[Opening Dataset records section]

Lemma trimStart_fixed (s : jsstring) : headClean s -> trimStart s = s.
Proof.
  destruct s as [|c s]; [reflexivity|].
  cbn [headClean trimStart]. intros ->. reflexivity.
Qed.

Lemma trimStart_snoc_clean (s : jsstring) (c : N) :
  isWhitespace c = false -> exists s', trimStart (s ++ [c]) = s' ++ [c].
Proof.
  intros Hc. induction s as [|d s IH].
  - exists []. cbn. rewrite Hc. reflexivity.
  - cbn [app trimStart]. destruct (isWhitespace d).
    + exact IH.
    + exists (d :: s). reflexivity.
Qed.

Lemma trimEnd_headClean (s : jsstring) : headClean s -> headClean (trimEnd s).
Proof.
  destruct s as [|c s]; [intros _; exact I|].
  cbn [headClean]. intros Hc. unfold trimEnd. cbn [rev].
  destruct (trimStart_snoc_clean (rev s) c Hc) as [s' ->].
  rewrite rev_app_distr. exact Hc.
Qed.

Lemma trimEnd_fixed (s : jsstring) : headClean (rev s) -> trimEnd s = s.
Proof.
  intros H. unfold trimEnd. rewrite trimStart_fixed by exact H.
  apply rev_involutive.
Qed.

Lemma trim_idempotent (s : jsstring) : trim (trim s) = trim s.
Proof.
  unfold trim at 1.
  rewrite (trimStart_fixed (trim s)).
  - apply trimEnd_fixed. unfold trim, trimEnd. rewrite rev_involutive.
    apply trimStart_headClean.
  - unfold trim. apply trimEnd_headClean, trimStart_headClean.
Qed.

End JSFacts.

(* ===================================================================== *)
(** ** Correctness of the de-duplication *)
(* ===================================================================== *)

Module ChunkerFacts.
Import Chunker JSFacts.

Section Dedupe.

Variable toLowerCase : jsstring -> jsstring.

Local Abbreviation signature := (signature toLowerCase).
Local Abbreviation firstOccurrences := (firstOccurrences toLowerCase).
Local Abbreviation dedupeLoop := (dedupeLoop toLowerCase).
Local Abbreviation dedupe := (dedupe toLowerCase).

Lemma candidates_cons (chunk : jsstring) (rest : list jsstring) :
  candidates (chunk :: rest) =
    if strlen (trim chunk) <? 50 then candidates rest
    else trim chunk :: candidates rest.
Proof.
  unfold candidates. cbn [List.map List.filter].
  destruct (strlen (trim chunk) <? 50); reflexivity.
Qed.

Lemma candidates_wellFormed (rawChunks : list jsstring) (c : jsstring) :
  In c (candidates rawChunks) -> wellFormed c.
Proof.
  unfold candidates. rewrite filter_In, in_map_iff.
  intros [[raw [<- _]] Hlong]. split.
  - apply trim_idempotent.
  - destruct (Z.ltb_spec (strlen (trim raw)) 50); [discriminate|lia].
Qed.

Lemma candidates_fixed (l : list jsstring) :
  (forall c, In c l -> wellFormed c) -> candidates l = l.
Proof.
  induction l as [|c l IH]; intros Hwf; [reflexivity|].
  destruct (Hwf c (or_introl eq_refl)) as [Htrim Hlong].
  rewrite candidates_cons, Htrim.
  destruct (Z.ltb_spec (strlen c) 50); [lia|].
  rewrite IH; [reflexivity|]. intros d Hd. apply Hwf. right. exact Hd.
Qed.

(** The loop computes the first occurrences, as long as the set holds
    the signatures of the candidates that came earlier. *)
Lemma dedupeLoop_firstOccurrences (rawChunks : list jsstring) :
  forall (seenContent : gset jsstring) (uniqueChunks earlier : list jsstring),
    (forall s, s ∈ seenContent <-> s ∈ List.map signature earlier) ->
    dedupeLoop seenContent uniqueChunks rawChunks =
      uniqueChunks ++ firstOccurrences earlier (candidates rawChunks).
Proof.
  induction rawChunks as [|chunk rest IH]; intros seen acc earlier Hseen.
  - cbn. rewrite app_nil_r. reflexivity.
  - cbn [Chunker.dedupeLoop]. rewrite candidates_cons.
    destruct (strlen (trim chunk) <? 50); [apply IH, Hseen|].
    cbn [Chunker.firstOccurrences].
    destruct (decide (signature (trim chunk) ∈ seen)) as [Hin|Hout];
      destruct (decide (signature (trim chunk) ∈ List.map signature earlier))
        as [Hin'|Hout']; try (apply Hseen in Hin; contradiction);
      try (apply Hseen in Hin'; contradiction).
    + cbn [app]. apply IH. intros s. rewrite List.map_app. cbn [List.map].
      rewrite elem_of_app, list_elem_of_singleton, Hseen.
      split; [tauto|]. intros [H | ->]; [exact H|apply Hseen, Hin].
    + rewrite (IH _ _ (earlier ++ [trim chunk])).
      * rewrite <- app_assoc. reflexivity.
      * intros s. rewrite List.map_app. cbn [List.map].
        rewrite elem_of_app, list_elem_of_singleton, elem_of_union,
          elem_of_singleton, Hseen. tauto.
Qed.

[Closing Dataset records section]
[Opening Dataset records section]

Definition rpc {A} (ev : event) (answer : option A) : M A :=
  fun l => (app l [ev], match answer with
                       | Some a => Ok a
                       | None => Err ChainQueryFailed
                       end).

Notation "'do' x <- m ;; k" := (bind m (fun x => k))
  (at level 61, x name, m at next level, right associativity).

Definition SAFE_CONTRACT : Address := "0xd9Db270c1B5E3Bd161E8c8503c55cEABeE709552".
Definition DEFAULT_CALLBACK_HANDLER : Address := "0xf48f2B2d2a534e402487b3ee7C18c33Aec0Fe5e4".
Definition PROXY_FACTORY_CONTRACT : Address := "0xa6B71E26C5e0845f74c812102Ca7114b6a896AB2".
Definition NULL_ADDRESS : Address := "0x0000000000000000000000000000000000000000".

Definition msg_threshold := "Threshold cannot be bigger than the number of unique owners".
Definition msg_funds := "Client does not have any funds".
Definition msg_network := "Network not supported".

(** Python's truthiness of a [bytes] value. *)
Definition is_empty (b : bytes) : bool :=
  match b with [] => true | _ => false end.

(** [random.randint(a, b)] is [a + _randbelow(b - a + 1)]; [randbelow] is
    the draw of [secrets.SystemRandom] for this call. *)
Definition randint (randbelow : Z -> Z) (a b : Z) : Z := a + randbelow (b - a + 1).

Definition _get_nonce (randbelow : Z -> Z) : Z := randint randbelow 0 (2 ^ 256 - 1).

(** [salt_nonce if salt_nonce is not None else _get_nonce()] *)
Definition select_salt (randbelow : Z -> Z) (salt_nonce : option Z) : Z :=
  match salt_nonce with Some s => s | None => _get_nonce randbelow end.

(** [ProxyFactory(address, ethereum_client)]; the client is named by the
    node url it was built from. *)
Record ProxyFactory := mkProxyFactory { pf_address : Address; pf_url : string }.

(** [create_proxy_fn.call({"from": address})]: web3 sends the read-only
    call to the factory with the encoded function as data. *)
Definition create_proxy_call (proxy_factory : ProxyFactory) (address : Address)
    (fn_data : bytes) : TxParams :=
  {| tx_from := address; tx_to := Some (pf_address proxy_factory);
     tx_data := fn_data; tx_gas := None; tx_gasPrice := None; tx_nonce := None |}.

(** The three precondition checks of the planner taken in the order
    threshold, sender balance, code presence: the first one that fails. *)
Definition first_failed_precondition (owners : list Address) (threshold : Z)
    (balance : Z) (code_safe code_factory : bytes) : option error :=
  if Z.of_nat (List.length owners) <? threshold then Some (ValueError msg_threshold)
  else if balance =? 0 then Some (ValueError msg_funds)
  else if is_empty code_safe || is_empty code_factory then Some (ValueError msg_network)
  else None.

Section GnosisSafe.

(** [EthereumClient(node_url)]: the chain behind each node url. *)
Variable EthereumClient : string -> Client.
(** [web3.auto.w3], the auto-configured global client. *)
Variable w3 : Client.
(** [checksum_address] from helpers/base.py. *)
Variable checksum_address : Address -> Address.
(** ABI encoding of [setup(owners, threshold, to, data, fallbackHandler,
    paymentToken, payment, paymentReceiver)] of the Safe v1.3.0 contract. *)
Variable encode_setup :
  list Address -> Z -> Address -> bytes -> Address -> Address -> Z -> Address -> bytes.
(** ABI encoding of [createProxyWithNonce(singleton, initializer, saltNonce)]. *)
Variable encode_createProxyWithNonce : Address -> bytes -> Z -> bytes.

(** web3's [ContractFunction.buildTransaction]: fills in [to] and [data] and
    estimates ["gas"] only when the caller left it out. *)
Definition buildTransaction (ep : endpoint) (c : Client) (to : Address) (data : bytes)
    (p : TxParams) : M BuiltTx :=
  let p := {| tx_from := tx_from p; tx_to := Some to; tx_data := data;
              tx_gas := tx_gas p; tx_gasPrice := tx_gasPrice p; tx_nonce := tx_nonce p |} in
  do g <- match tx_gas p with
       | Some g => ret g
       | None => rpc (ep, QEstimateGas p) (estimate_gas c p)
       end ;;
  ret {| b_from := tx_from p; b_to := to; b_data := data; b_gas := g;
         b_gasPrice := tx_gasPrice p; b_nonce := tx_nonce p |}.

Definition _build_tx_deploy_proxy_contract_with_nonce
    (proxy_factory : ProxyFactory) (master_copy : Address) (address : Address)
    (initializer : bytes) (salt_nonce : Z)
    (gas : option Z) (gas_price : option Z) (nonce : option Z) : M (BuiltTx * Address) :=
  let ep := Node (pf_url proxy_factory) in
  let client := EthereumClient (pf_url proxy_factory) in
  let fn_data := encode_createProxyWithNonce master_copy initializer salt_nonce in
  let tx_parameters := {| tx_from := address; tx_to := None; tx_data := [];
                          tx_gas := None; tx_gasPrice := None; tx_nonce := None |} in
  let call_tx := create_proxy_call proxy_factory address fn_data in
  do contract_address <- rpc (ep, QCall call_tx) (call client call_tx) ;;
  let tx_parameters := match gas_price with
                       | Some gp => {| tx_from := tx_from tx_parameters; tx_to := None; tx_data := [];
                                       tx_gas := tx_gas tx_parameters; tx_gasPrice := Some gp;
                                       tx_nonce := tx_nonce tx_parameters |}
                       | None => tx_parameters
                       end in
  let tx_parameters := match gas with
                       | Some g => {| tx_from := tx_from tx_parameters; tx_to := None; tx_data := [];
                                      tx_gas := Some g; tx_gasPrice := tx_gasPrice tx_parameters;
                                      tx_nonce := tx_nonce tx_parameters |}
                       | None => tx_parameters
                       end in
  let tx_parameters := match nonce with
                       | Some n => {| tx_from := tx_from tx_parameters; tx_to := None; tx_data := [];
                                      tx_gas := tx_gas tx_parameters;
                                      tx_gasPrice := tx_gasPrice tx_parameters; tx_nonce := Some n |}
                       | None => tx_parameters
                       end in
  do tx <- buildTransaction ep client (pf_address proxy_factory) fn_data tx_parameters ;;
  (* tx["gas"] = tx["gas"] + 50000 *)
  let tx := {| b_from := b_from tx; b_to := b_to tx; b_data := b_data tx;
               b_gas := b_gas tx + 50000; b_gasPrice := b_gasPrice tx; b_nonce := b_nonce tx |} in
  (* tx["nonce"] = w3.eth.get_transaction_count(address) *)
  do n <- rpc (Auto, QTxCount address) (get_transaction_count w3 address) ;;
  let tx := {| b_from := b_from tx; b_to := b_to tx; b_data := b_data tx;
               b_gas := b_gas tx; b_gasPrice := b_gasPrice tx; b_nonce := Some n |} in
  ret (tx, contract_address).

[Closing Dataset records section]
[Opening Dataset records section]

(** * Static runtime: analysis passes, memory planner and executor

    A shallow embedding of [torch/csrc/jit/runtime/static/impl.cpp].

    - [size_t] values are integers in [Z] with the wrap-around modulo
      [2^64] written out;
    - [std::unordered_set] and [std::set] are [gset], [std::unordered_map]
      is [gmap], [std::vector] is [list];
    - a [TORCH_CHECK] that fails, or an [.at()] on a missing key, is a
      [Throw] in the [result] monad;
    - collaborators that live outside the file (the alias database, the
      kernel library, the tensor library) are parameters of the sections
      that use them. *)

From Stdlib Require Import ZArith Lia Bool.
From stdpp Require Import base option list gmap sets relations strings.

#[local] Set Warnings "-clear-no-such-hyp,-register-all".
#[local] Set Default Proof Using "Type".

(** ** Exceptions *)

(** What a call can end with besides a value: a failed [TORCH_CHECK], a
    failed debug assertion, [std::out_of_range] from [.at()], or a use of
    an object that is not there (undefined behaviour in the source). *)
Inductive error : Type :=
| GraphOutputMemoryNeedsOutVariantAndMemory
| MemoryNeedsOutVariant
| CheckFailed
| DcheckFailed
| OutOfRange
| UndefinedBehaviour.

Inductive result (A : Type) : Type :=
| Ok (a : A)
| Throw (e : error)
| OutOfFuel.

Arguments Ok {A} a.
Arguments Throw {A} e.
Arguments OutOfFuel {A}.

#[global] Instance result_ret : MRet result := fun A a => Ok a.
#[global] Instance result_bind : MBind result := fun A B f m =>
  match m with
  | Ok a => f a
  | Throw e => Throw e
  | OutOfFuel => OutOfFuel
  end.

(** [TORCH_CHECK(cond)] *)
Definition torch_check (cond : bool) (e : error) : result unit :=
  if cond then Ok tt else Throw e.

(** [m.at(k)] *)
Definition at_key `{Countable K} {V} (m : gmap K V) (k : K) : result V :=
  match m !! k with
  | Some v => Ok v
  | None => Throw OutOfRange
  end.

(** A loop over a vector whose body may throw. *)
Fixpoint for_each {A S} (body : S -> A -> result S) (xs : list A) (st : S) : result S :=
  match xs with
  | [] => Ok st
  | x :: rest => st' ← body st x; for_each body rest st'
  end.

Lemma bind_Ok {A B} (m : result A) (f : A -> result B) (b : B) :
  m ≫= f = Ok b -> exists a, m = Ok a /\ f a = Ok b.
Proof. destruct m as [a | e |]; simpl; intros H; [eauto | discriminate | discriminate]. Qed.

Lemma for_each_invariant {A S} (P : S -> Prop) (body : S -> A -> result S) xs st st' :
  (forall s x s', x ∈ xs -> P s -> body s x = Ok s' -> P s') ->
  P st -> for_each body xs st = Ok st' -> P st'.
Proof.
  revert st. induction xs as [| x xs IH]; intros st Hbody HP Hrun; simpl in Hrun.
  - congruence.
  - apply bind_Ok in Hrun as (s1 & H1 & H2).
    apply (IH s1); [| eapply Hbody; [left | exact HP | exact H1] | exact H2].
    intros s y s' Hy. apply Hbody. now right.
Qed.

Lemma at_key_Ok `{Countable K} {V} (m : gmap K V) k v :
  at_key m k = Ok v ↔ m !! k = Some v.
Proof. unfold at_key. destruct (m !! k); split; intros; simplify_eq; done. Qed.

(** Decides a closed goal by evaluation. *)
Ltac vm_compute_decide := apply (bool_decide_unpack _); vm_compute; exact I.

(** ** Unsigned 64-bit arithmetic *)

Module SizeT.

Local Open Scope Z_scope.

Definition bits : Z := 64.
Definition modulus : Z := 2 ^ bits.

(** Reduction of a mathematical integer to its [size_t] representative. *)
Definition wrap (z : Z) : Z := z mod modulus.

[Closing Dataset records section]

Required action: Return every line of the entries above that the string "contradiction" appears in.

Exercise result:
        as [Hin'|Hout']; try (apply Hseen in Hin; contradiction);
      try (apply Hseen in Hin'; contradiction).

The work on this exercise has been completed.